Job Description :: Governance Risk & Compliance Analyst :: Memphis, TN (Onsite100%)

 
Hi,
Abhay this side. We do have a new an excellent opportunity for you. This opportunity is a Contract position of Governance Risk & Compliance Analyst. Please have a look at the job description below and let me know if you or someone you know is interested in this role. You can mail me at adubey@shiftcodeanalytics.com
 
Job Title: Governance Risk & Compliance Analyst

Job Location:   Memphis, TN (Onsite100%)
 
Job Type:  Contract
 
Job Description
 

• Analyst will support key functions in the development, implementation, and maintenance of the organization's GRC program, including planning and implementing policies, procedures, standards, and controls to govern the protection and privacy of corporate information systems, networks, data and third-party risk reviews. In this role, you will have the opportunity to support strategic and innovative company initiatives through technological solutions.
• Work in the Information Security lab and work with a close team of analysts, engineers, and architects to mature the Information Security department and protect the organization and its donors.
• Analyzes and monitor enterprise information security systems and reports all suspicious activity.
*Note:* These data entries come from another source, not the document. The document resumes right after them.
(* ===== verification/Garage.v ===== *)
(** * The garage: the Firestore collection and the handlers of [App]

    [App.tsx] keeps the fetched cars in React state and talks to the
    Firestore collection [car_analysis_results] through [fetchCars]
    (lines 38-71), [handleDeleteCar] (73-86), [handleClearGarage]
    (88-110) and [handleUpdateCar] (185-206); [handleAnalyze] (112-162)
    asks the analysis service, which writes a new document on its own.

    The collection is a finite map from document ids to their data
    ([gmap string DocData]), part of the state next to the React state.
    Each handler runs up to its first [await] as one transition of
    [app_step]; a Firestore call that may fail takes its outcome as an
    argument ([ok : bool]).  A [fetchCars()] call reads the collection
    when it starts ([start_fetch] records the snapshot) and sets the list
    when it completes ([ev_fetch_done i]); a [handleAnalyze] request
    completes in [ev_analyze_done i]: in-flight calls may complete in any
    order, with other events in between.  The analysis service's write is
    the event [ev_backend_insert], unordered with respect to its reply.

    [query_docs] is what [getDocs(query(..., orderBy("timestamp",
    "desc")))] returns: Firestore's [orderBy] keeps only the documents
    that have the field, most recent first.

    The controls of the page (lines 285-490: tabs, mode switch, inputs,
    Enter in the URL field, the analyze and clear buttons, search, sort,
    view mode) and the catalog's [onSelectCar] and [onAnalyze] are
    events of [app_step] too, each with the guard the markup gives it.

    The theorems: the local merge of [handleUpdateCar] refines a refetch;
    a delete followed by its fetch; from any state the asynchronous work
    settles after one completion per call in flight, whatever the
    replies, the refresh timers of successful analyses included
    ([drain_events]); a fetch that straddles a save reverts it; through the
    garage controls at most one analysis is in flight
    ([single_request]); and the races and error paths the code leaves
    open. *)

From S2P Require Import Prelude CatalogData JsSort Listing Dedup Select Editor.
From stdpp Require Import gmap.

Local Open Scope Z_scope.
Local Open Scope string_scope.

(** The messages of [setNotification]. *)
Inductive Message :=
  | msg_deleted          (* 'Inzerát byl smazán.' *)
  | msg_delete_error     (* 'Chyba při mazání.' *)
  | msg_cleared          (* 'Celá garáž byla vyprázdněna.' *)
  | msg_clear_error      (* 'Chyba při hromadném mazání.' *)
  | msg_saved            (* 'Změny byly uloženy.' *)
  | msg_save_error       (* 'Chyba při ukládání změn.' *)
  | msg_analyzed         (* 'Úspěch! Model: ..., Zisk: ... Kč' *)
  | msg_analyze_error (detail : string)
  | msg_server_down.

Inductive NotificationType := notif_success | notif_error.

Record Notification := mkNotification { notif_type : NotificationType; notif_message : Message }.

Inductive MainTab := tab_catalog | tab_garage.
Inductive InputMode := mode_url | mode_text.

(** The endpoints of the analysis service and the JSON bodies sent to them. *)
Inductive Endpoint := analyze_url_endpoint | analyze_text_endpoint.

Inductive AnalyzeBody :=
  | body_url (url : string) (api_key : option string)
  | body_text (text : string) (api_key : option string).

Definition AnalyzeRequest : Type := Endpoint * AnalyzeBody.

(** How a [fetch] to the analysis service ends: [response.ok], an error
    reply with its [detail], or no reply (the [catch] branch). *)
Inductive AnalyzeOutcome := resp_ok | resp_error (detail : string) | resp_unreachable.

(** The Firestore collection, the state hooks of [App] (lines 19-36) that
    the handlers change, and the calls in flight: the snapshots the
    started [fetchCars] calls have read, the requests sent by
    [handleAnalyze], and the [setTimeout(() => fetchCars(), 2000)] timers
    not yet fired. *)
Record AppState := mkApp {
  store : gmap string DocData;
  cars : list Car;
  loading : bool;
  selectedCar : option Car;
  selectedCatalogCar : option CarStaticData;
  mainTab : MainTab;
  viewMode : ViewMode;
  filterText : string;
  sortOption : SortOption;
  inputMode : InputMode;
  urlInput : string;
  textInput : string;
  apiKey : string;
  analyzing : bool;
  notification : option Notification;
  fetches : list (gmap string DocData);
  analyses : list AnalyzeRequest;
  fetch_timers : nat
}.

(** The state setters. *)
Definition set_store m s :=
  mkApp m (cars s) (loading s) (selectedCar s) (selectedCatalogCar s) (mainTab s) (viewMode s)
    (filterText s) (sortOption s) (inputMode s) (urlInput s) (textInput s) (apiKey s) (analyzing s)
    (notification s) (fetches s) (analyses s) (fetch_timers s).
Definition set_cars l s :=
  mkApp (store s) l (loading s) (selectedCar s) (selectedCatalogCar s) (mainTab s) (viewMode s)
    (filterText s) (sortOption s) (inputMode s) (urlInput s) (textInput s) (apiKey s) (analyzing s)
    (notification s) (fetches s) (analyses s) (fetch_timers s).
Definition set_loading b s :=
  mkApp (store s) (cars s) b (selectedCar s) (selectedCatalogCar s) (mainTab s) (viewMode s)
    (filterText s) (sortOption s) (inputMode s) (urlInput s) (textInput s) (apiKey s) (analyzing s)
    (notification s) (fetches s) (analyses s) (fetch_timers s).
Definition set_selected c s :=
  mkApp (store s) (cars s) (loading s) c (selectedCatalogCar s) (mainTab s) (viewMode s)
    (filterText s) (sortOption s) (inputMode s) (urlInput s) (textInput s) (apiKey s) (analyzing s)
    (notification s) (fetches s) (analyses s) (fetch_timers s).
Definition set_catalog_car c s :=
  mkApp (store s) (cars s) (loading s) (selectedCar s) c (mainTab s) (viewMode s) (filterText s)
    (sortOption s) (inputMode s) (urlInput s) (textInput s) (apiKey s) (analyzing s)
    (notification s) (fetches s) (analyses s) (fetch_timers s).
Definition set_inputs t mo u x s :=
  mkApp (store s) (cars s) (loading s) (selectedCar s) (selectedCatalogCar s) t (viewMode s)
    (filterText s) (sortOption s) mo u x (apiKey s) (analyzing s) (notification s) (fetches s)
    (analyses s) (fetch_timers s).
Definition set_view v s :=
  mkApp (store s) (cars s) (loading s) (selectedCar s) (selectedCatalogCar s) (mainTab s) v
    (filterText s) (sortOption s) (inputMode s) (urlInput s) (textInput s) (apiKey s) (analyzing s)
    (notification s) (fetches s) (analyses s) (fetch_timers s).
Definition set_filter f s :=
  mkApp (store s) (cars s) (loading s) (selectedCar s) (selectedCatalogCar s) (mainTab s)
    (viewMode s) f (sortOption s) (inputMode s) (urlInput s) (textInput s) (apiKey s) (analyzing s)
    (notification s) (fetches s) (analyses s) (fetch_timers s).
Definition set_sort o s :=
  mkApp (store s) (cars s) (loading s) (selectedCar s) (selectedCatalogCar s) (mainTab s)
    (viewMode s) (filterText s) o (inputMode s) (urlInput s) (textInput s) (apiKey s) (analyzing s)
    (notification s) (fetches s) (analyses s) (fetch_timers s).
Definition set_api_key k s :=
  mkApp (store s) (cars s) (loading s) (selectedCar s) (selectedCatalogCar s) (mainTab s)
    (viewMode s) (filterText s) (sortOption s) (inputMode s) (urlInput s) (textInput s) k
    (analyzing s) (notification s) (fetches s) (analyses s) (fetch_timers s).
Definition set_analyzing b s :=
  mkApp (store s) (cars s) (loading s) (selectedCar s) (selectedCatalogCar s) (mainTab s)
    (viewMode s) (filterText s) (sortOption s) (inputMode s) (urlInput s) (textInput s) (apiKey s) b
    (notification s) (fetches s) (analyses s) (fetch_timers s).
Definition set_notification n s :=
  mkApp (store s) (cars s) (loading s) (selectedCar s) (selectedCatalogCar s) (mainTab s)
    (viewMode s) (filterText s) (sortOption s) (inputMode s) (urlInput s) (textInput s) (apiKey s)
    (analyzing s) n (fetches s) (analyses s) (fetch_timers s).
Definition set_fetches f s :=
  mkApp (store s) (cars s) (loading s) (selectedCar s) (selectedCatalogCar s) (mainTab s)
    (viewMode s) (filterText s) (sortOption s) (inputMode s) (urlInput s) (textInput s) (apiKey s)
    (analyzing s) (notification s) f (analyses s) (fetch_timers s).
Definition set_analyses a s :=
  mkApp (store s) (cars s) (loading s) (selectedCar s) (selectedCatalogCar s) (mainTab s)
    (viewMode s) (filterText s) (sortOption s) (inputMode s) (urlInput s) (textInput s) (apiKey s)
    (analyzing s) (notification s) (fetches s) a (fetch_timers s).
Definition set_timers n s :=
  mkApp (store s) (cars s) (loading s) (selectedCar s) (selectedCatalogCar s) (mainTab s)
    (viewMode s) (filterText s) (sortOption s) (inputMode s) (urlInput s) (textInput s) (apiKey s)
    (analyzing s) (notification s) (fetches s) (analyses s) n.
Requires use of a personal computer.
• Operates in an unbiased manner, maintaining confidentiality and integrity with all information security events.
• Manage third-party vendor risk assessments while collaborating with internal and external teams.
• Have a strong risk and audit mindset with experience in interpreting and assessing controls using compliance frameworks such as ISO 27001, SOC 2, PCI DSS, and others.
• Collaborate on building out an improved third-party risk management program.
• Provides analysis of information security processes and tools recommending innovative solutions for enhancing processes, toolsets, and policies.
• Stay up to date on industry trends and best practices by continuously learning and adapting the security program to address evolving threats.
• Measure and report on performance by tracking key metrics (KPIs/KRIs), identifying areas for improvement, and reporting to the GRC leader and other stakeholders.
• Assist with training personnel on information security issues. Knowledge ordinarily acquired through attainment of a bachelor s degree in business or information systems plus 3 years of progressive information security experience. Information security certification preferred. If no degree, must show extensive years of experience.

 
Job Qualifications:

• Have a strong risk and audit mindset with experience in third-party risk assessments interpreting and assessing controls using compliance frameworks such as ISO 27001, SOC 2, PCI DSS, and others.
• GRC/Vendor Management tool experience like OneTrust, Tugboat, Archer, BitSight, SecurityScorecard, etc.
• Requires thorough knowledge of information security practices and technologies; ability to speak and write in a clear and understandable manner for internal and external relations; understand extremely complex verbal or written instructions; understand information security issues dealing with computer hardware, software, and infrastructure.

 
 
Thanks & Regards, 
Abhay Dubey
Shiftcode Analytics Inc 
Tampa, FL
E-mail ID: adubey@shiftcodeanalytics.com
Direct: 214-997-5298
LinkedIn : linkedin.com/in/abhayy-dubey-a5425423a
 

 
 
 
 
 
 
 
 
 
 
 
 
 
 
 
 
 
 
 
 
 
 
 
 
 
 
 
 
 
 
 
 
 
 
 
 
 
 
 
 
 
 
 
 

If you would prefer to no longer receive any emails from this Company, you may opt-out at anytime by clicking unsubscribe.